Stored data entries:
***
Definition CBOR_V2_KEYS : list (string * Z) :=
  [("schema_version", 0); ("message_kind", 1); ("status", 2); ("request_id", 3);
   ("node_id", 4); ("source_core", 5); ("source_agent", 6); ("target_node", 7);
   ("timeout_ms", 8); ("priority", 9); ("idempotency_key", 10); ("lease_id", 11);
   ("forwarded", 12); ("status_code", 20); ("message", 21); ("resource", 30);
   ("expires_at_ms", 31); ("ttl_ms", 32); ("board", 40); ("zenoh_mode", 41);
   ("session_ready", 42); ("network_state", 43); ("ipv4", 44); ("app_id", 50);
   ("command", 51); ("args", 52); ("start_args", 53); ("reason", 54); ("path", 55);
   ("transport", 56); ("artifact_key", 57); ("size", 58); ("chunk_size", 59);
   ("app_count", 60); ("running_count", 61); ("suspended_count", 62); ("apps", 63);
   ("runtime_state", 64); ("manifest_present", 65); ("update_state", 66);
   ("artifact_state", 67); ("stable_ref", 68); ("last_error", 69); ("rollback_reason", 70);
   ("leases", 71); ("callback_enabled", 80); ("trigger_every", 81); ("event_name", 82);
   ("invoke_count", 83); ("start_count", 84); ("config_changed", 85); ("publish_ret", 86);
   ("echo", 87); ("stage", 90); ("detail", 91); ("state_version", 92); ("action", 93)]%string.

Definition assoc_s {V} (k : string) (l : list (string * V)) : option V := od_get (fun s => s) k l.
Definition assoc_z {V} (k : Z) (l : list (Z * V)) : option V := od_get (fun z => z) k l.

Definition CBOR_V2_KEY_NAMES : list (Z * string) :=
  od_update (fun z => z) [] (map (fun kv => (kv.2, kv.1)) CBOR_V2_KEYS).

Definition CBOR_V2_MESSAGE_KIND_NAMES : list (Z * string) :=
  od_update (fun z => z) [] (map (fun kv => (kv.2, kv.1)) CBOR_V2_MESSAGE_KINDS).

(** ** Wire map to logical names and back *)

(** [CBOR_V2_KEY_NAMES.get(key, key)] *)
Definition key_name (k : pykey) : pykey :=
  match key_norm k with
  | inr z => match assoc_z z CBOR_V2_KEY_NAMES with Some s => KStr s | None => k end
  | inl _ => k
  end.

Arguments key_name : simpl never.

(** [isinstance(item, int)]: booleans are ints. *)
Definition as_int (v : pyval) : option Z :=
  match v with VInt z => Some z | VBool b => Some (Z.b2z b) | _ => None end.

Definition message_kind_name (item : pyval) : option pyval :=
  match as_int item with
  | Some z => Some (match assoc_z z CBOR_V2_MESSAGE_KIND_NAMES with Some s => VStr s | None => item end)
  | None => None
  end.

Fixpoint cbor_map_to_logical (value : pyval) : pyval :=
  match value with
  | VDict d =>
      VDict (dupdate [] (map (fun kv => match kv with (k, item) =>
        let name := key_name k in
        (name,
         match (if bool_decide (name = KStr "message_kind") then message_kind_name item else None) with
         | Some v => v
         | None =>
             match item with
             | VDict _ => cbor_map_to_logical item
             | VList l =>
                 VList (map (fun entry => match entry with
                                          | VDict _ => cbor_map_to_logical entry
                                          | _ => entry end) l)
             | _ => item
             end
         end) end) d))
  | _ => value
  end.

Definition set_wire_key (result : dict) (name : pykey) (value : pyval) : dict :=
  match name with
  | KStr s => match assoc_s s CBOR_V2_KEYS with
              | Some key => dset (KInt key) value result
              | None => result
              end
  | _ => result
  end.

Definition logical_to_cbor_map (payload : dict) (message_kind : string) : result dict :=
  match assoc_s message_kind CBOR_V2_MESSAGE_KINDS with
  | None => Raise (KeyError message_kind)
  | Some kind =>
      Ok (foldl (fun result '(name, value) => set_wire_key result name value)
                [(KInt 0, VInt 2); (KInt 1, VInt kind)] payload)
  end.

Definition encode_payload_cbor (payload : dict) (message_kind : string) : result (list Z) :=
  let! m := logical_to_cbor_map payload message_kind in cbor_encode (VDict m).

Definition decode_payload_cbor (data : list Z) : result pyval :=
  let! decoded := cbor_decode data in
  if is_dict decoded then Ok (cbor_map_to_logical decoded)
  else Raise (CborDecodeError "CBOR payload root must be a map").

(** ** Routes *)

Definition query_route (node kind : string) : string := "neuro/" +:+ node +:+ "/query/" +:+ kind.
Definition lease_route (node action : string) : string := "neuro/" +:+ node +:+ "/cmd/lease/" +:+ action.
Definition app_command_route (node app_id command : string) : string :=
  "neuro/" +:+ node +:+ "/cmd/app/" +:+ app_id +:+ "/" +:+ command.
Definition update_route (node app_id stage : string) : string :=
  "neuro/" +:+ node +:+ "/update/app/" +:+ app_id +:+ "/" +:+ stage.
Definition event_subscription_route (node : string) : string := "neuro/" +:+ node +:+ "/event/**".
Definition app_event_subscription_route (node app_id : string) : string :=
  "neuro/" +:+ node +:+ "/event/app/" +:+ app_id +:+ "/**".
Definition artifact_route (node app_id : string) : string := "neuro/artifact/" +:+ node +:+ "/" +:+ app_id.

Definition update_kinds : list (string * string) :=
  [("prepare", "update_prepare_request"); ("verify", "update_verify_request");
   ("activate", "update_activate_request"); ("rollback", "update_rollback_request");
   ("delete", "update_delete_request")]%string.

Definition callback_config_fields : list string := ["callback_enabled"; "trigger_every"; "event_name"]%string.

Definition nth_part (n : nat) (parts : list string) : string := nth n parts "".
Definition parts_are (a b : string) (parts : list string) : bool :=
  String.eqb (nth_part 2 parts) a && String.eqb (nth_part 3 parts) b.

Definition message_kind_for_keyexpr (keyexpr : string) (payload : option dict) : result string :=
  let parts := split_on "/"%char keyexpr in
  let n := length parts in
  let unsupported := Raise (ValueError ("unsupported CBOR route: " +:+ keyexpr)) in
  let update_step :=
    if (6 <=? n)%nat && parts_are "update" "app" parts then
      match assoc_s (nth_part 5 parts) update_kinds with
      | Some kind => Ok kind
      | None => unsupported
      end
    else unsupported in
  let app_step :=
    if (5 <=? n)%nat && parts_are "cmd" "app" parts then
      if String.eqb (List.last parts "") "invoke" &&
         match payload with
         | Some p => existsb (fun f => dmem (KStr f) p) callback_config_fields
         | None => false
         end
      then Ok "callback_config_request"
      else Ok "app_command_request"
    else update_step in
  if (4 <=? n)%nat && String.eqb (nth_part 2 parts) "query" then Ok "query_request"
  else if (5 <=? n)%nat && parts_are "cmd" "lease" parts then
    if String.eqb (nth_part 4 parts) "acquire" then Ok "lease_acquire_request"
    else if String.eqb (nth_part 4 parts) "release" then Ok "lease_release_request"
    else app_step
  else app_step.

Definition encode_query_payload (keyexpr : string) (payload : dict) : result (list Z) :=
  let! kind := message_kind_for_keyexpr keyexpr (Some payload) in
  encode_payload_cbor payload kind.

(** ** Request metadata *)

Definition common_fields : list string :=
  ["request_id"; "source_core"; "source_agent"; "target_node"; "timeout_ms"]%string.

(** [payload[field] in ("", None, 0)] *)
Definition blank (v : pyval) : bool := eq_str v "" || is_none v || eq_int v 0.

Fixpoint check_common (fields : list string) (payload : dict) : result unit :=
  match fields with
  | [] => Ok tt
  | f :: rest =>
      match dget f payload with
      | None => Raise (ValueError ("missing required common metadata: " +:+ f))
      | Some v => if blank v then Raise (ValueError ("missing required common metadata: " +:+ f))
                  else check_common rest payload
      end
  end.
***
- The problem
Give again exactly, and only, the lines above starting at the one with "Definition update_route (node" and ending at the one with "Definition parts_are (a".

- Task response
Definition update_route (node app_id stage : string) : string :=
  "neuro/" +:+ node +:+ "/update/app/" +:+ app_id +:+ "/" +:+ stage.
Definition event_subscription_route (node : string) : string := "neuro/" +:+ node +:+ "/event/**".
Definition app_event_subscription_route (node app_id : string) : string :=
  "neuro/" +:+ node +:+ "/event/app/" +:+ app_id +:+ "/**".
Definition artifact_route (node app_id : string) : string := "neuro/artifact/" +:+ node +:+ "/" +:+ app_id.

Definition update_kinds : list (string * string) :=
  [("prepare", "update_prepare_request"); ("verify", "update_verify_request");
   ("activate", "update_activate_request"); ("rollback", "update_rollback_request");
   ("delete", "update_delete_request")]%string.

Definition callback_config_fields : list string := ["callback_enabled"; "trigger_every"; "event_name"]%string.

Definition nth_part (n : nat) (parts : list string) : string := nth n parts "".
Definition parts_are (a b : string) (parts : list string) : bool :=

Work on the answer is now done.